Print the listing exactly, but only as far as the line containing "Definition sys_sleep : handler". The first line and that line are both included.

━━━━━━

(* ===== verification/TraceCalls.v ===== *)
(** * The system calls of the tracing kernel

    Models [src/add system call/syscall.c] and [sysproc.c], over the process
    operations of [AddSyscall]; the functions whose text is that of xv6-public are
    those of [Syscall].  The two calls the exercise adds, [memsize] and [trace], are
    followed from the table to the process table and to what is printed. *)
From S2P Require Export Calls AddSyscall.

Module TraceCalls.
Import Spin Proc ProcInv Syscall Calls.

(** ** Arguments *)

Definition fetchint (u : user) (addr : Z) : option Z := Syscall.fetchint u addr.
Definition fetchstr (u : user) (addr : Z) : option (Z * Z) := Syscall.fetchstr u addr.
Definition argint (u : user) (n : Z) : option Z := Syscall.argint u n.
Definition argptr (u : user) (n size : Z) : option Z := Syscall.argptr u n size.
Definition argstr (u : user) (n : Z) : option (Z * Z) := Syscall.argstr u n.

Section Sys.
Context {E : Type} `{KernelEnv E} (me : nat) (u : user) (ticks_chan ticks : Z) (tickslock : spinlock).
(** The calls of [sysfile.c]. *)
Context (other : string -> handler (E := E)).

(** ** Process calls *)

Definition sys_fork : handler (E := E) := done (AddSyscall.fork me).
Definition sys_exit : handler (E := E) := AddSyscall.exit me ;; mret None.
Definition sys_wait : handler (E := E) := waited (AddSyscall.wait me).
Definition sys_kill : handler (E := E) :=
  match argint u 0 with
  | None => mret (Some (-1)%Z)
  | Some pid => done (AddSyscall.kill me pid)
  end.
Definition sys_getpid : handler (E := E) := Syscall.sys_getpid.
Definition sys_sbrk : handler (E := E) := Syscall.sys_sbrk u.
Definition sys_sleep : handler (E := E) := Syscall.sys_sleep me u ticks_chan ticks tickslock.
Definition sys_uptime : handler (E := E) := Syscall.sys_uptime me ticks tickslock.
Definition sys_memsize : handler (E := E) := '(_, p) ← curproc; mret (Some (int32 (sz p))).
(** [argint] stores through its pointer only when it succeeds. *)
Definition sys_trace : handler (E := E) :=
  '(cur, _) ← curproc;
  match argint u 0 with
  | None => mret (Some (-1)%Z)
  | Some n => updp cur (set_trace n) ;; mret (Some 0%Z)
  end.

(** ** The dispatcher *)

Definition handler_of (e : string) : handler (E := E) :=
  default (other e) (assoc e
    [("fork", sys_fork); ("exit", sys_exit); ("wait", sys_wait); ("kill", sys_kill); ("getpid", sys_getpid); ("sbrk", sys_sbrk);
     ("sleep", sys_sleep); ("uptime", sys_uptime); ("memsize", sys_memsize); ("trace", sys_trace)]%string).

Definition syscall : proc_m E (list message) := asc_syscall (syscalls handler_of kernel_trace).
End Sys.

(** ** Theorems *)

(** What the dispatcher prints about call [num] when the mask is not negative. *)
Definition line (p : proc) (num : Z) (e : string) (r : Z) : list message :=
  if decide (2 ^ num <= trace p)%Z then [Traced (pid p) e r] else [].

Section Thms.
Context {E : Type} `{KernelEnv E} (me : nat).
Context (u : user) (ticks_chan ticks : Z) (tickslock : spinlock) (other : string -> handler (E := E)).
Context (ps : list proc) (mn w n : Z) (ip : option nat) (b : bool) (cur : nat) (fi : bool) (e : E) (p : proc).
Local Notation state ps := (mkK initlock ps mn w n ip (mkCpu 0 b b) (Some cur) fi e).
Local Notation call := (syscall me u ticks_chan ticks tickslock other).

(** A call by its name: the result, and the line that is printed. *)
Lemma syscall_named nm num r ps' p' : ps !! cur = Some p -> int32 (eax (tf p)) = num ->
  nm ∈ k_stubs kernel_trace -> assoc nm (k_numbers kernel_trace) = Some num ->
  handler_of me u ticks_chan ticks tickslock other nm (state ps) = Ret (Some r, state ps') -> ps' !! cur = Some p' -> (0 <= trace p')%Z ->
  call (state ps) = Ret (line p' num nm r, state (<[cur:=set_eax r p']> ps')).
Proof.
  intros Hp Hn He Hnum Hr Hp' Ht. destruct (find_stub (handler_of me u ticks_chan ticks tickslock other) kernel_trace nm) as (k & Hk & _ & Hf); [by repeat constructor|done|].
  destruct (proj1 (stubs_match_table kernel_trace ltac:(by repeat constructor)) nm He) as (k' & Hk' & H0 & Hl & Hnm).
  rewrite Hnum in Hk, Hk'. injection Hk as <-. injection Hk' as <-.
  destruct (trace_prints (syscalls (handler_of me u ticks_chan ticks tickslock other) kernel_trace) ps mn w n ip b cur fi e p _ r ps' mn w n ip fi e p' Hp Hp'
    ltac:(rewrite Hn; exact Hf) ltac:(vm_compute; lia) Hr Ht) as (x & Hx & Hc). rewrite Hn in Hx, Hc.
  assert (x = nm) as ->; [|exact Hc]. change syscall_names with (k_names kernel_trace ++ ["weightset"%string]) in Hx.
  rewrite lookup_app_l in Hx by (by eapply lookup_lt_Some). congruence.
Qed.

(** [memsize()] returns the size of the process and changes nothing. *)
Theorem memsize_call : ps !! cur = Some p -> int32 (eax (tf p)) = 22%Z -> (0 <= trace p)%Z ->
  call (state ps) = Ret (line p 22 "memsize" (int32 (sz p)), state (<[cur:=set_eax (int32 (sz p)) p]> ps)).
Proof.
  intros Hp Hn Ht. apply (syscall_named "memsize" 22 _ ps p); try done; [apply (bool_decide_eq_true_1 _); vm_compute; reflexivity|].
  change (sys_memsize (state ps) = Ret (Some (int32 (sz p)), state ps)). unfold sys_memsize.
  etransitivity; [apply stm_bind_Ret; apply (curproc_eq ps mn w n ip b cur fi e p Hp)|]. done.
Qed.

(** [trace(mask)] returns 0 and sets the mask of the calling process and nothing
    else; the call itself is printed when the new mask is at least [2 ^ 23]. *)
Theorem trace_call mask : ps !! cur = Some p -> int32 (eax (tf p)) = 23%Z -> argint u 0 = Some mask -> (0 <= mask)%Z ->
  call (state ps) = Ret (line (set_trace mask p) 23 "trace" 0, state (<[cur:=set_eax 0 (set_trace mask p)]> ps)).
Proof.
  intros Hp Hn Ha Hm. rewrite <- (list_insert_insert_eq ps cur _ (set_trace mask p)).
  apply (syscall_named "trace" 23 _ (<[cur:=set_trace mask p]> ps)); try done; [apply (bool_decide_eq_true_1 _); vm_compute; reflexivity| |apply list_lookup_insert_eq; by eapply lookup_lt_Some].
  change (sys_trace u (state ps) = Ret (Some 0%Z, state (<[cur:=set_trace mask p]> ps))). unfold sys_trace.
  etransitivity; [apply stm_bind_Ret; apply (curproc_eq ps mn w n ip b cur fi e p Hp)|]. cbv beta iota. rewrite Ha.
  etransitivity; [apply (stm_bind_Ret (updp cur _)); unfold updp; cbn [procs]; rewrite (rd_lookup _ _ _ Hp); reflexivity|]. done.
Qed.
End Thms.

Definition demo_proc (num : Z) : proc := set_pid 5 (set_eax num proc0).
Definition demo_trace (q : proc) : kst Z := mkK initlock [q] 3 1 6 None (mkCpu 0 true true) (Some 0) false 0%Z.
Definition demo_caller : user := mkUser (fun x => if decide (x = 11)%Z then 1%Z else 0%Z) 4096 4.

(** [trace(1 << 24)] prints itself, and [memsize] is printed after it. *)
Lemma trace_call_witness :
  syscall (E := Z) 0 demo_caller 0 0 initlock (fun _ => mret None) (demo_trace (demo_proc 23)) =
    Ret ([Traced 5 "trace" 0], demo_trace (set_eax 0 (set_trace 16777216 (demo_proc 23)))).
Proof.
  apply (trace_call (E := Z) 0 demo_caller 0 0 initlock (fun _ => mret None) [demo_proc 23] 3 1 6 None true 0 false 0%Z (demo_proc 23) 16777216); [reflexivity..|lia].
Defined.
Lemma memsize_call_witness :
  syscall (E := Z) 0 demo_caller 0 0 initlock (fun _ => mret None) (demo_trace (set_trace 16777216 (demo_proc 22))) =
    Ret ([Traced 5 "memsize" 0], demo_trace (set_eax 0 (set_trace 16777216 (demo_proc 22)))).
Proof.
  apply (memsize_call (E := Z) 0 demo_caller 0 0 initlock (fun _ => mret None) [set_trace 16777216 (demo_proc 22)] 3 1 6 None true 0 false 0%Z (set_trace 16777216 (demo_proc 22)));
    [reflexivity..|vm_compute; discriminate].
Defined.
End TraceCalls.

━━━━━━

EXPECTED ANSWER -
(* ===== verification/TraceCalls.v ===== *)
(** * The system calls of the tracing kernel

    Models [src/add system call/syscall.c] and [sysproc.c], over the process
    operations of [AddSyscall]; the functions whose text is that of xv6-public are
    those of [Syscall].  The two calls the exercise adds, [memsize] and [trace], are
    followed from the table to the process table and to what is printed. *)
From S2P Require Export Calls AddSyscall.

Module TraceCalls.
Import Spin Proc ProcInv Syscall Calls.

(** ** Arguments *)

Definition fetchint (u : user) (addr : Z) : option Z := Syscall.fetchint u addr.
Definition fetchstr (u : user) (addr : Z) : option (Z * Z) := Syscall.fetchstr u addr.
Definition argint (u : user) (n : Z) : option Z := Syscall.argint u n.
Definition argptr (u : user) (n size : Z) : option Z := Syscall.argptr u n size.
Definition argstr (u : user) (n : Z) : option (Z * Z) := Syscall.argstr u n.

Section Sys.
Context {E : Type} `{KernelEnv E} (me : nat) (u : user) (ticks_chan ticks : Z) (tickslock : spinlock).
(** The calls of [sysfile.c]. *)
Context (other : string -> handler (E := E)).

(** ** Process calls *)

Definition sys_fork : handler (E := E) := done (AddSyscall.fork me).
Definition sys_exit : handler (E := E) := AddSyscall.exit me ;; mret None.
Definition sys_wait : handler (E := E) := waited (AddSyscall.wait me).
Definition sys_kill : handler (E := E) :=
  match argint u 0 with
  | None => mret (Some (-1)%Z)
  | Some pid => done (AddSyscall.kill me pid)
  end.
Definition sys_getpid : handler (E := E) := Syscall.sys_getpid.
Definition sys_sbrk : handler (E := E) := Syscall.sys_sbrk u.
Definition sys_sleep : handler (E := E) := Syscall.sys_sleep me u ticks_chan ticks tickslock.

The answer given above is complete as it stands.